In May of 1999 I went to my pastor at the time and said, "Ed, I think God is calling me to the ministry." He said, "I know, I've just been waiting for you to figure it out." It was a great affirmation for what I was feeling anyhow, and Ed has been a great encourager since then. He went on to say, "God will open doors for you. The doors that are opened, you have to step through. The ones that are closed in front of you, have to stay closed." I'm standing in front of one of those doors right now, and I have to say, I have a nervous peace about it, if that makes any sense.
In his closing comments to the church at Colosse, Paul asks them to do something for him and the others working with him. He says this to them: "And pray for us, too, that God may open a door for our message, so that we may proclaim the mystery of faith, for which I am in chains." I like that.
As I begin asking folks to step out of the boat with me over the next few weeks, I want to just take those folks that sign on with the FaithRiver adventure and run, but I know that first the whole project has to be bathed in prayer.
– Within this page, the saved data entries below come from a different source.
(** A loop whose body never raises runs to its end. *)
Lemma for_each_ok xs body :
  (∀ x s, x ∈ xs → is_ok (eval (body x) s) = true) →
  ∀ s, eval (for_each xs body) s = Ok tt.
Proof.
  unfold eval. induction xs as [|x xs IH]; intros Hb s; simpl; [done|].
  unfold bind. specialize (Hb x s (list_elem_of_here _ _)) as Hx.
  destruct (body x s) as [[[]|e] s']; simpl in *; [|done].
  apply IH. intros y s0 Hy. apply Hb. by apply list_elem_of_further.
Qed.
End for_each.

(** ** Zooming *)

Section zoom.
Context {S T A B : Type} (l : lens S T) `{!LensLaws l}.

Lemma zoom_ret (a : A) s : zoom l (ret a) s = (Ok a, s).
Proof. unfold zoom, ret. by rewrite set_view. Qed.

Lemma zoom_bind (m : M T A) (k : A → M T B) s :
  zoom l (bind m k) s = bind (zoom l m) (λ a, zoom l (k a)) s.
Proof.
  unfold zoom, bind. destruct (m (view l s)) as [[a|e] t]; [|done].
  rewrite view_set. destruct (k a t) as [r t']. by rewrite set_set.
Qed.

Lemma zoom_view (m : M T A) s : view l (exec (zoom l m) s) = exec m (view l s).
Proof.
  unfold exec, zoom. destruct (m (view l s)) as [r t]. apply view_set.
Qed.

Lemma zoom_eval (m : M T A) s : eval (zoom l m) s = eval m (view l s).
Proof. unfold eval, zoom. by destruct (m (view l s)). Qed.
End zoom.

(** ** Lists *)

Lemma filter_Forall_id {A} (P : A → Prop) `{∀ x, Decision (P x)} (l : list A) :
  Forall P l → filter P l = l.
Proof.
  induction 1 as [|x l Hx _ IH]; [done|].
  rewrite filter_cons_True by done. by rewrite IH.
Qed.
That's part of the phase one that we're in now.
I would like to shoot up prayers that God would take this calling I've been given and make it explode, sending me hundreds of people to minister with that don't feel comfortable in church as it is in a lot of places, but I think the prayer I'm going to shoot up instead is that God just open a door for our message, so that we may proclaim the mystery of faith, for which I am in chains.
Maybe I should be more specific in my prayers, you know, something like, "Ok God, show me where we're going to go, who's going with me, where we'll meet, how big it's going to get, and what we can do to help people live out their Jesus lives." Maybe I could throw in a bunch of "Father God's" or some other phrase that I could repeat over and over to make sure God is still paying attention. Or, maybe I could just ask God to open the doors and see what happens.
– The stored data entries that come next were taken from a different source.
(* ===== verification/Watcher.v ===== *)
(** * Watcher: the activity monitor supervisor

    Class [GamepadsWatcher] of [src/gamepad-lock-inhibit.py] (lines 65-145).
    Module [GamepadsWatcher] has the record of the object's attributes and
    one definition per method, under the method's name.  The methods run in
    the monad [M world]: [world] holds the object ([w_self]), the event loop
    it creates tasks on ([w_loop]) and the evdev devices it opens
    ([w_evdev]).

    The coroutine [monitor_gamepad_events] is modelled one resumption at a
    time: [resume] says what wakes it (its first step, an input event, a
    cancellation, a read error) and the result says whether it is still
    running.  [stop] is the part of the method before its [await]; it
    returns the tasks the [await asyncio.gather] waits for. *)

From S2P Require Import Prelude PyDict Asyncio Evdev.

Module GamepadsWatcher.

(** The callbacks the program hands to the loop: the bound methods
    [watcher.add_device] and [watcher.remove_device] applied to a path (by
    [GamepadsFinder] through [call_soon_threadsafe]) and
    [partial(self.finish_removing_device, device)]. *)
Inductive callback : Type :=
  | cb_add_device (device : string)
  | cb_remove_device (device : string)
  | cb_finish_removing_device (device : string).

#[global] Instance callback_eq_dec : EqDecision callback.
Proof. solve_decision. Defined.

Record GamepadsWatcher : Type := Build {
  logger : Prelude.logger;
  gamepad_active : bool;
  started : bool;
  tasks : pydict string (option nat);
  devices : pydict string nat;
}.

Record world : Type := World {
  w_self : GamepadsWatcher;
  w_loop : loop callback nat;
  w_evdev : evdev;
}.

Definition self_lens : lens world GamepadsWatcher :=
  Lens w_self (λ x w, World x (w_loop w) (w_evdev w)).
Definition loop_lens : lens world (loop callback nat) :=
  Lens w_loop (λ x w, World (w_self w) x (w_evdev w)).
Definition evdev_lens : lens world evdev :=
  Lens w_evdev (λ x w, World (w_self w) (w_loop w) x).

(** ** Attribute access *)

Definition log (lv : level) (msg : string) : M world unit :=
  zoom self_lens (modify (λ s,
    Build (emit lv msg (logger s)) (gamepad_active s) (started s) (tasks s)
          (devices s))).

Definition set_gamepad_active (b : bool) : M world unit :=
  zoom self_lens (modify (λ s,
    Build (logger s) b (started s) (tasks s) (devices s))).

Definition set_started (b : bool) : M world unit :=
  zoom self_lens (modify (λ s,
    Build (logger s) (gamepad_active s) b (tasks s) (devices s))).

Definition set_tasks (d : pydict string (option nat)) : M world unit :=
  zoom self_lens (modify (λ s,
    Build (logger s) (gamepad_active s) (started s) d (devices s))).

Definition set_devices (d : pydict string nat) : M world unit :=
  zoom self_lens (modify (λ s,
    Build (logger s) (gamepad_active s) (started s) (tasks s) d)).

(** [self.tasks[device] = task] *)
Definition tasks_setitem (device : string) (task : option nat) : M world unit :=
  let* d := gets (λ w, tasks (w_self w)) in
  set_tasks (dict_set device task d).

(** [self.tasks.get(device, None)] *)
Definition tasks_get (device : string) : M world (option nat) :=
  gets (λ w, default None (dict_get device (tasks (w_self w)))).

(** [del self.tasks[device]] *)
Definition tasks_delitem (device : string) : M world unit :=
  let* d := gets (λ w, tasks (w_self w)) in
  match dict_del device d with
  | Some d' => set_tasks d'
  | None => raise (KeyError device)
  end.

(** [self.tasks[device]], used as a task *)
Definition tasks_getitem (device : string) : M world nat :=
  let* d := gets (λ w, tasks (w_self w)) in
  match dict_get device d with
  | Some (Some t) => ret t
  | Some None => raise (AttributeError "add_done_callback")
  | None => raise (KeyError device)
  end.

(** [self.devices[device] = gamepad] *)
Definition devices_setitem (device : string) (gamepad : nat) : M world unit :=
  let* d := gets (λ w, devices (w_self w)) in
  set_devices (dict_set device gamepad d).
But, you see, that's tough for me. Yesterday I talked about how my wife says I have authority issues, but I'm learning that there are some things I have to be able to let go of because I'm not in control of them anyhow. This is one of those.
So, FaithRiver curious, join with me in phase one. Begin asking that God open doors for our message. The who, what, when, where, and how may be important to some folks, and will be part of a plan that I have to lay out in the next few weeks, but I'm not as concerned about that right now. Those things will be laid out for me when the time comes. Right now, I'm standing in front of a door and all I ask is that God opens it up.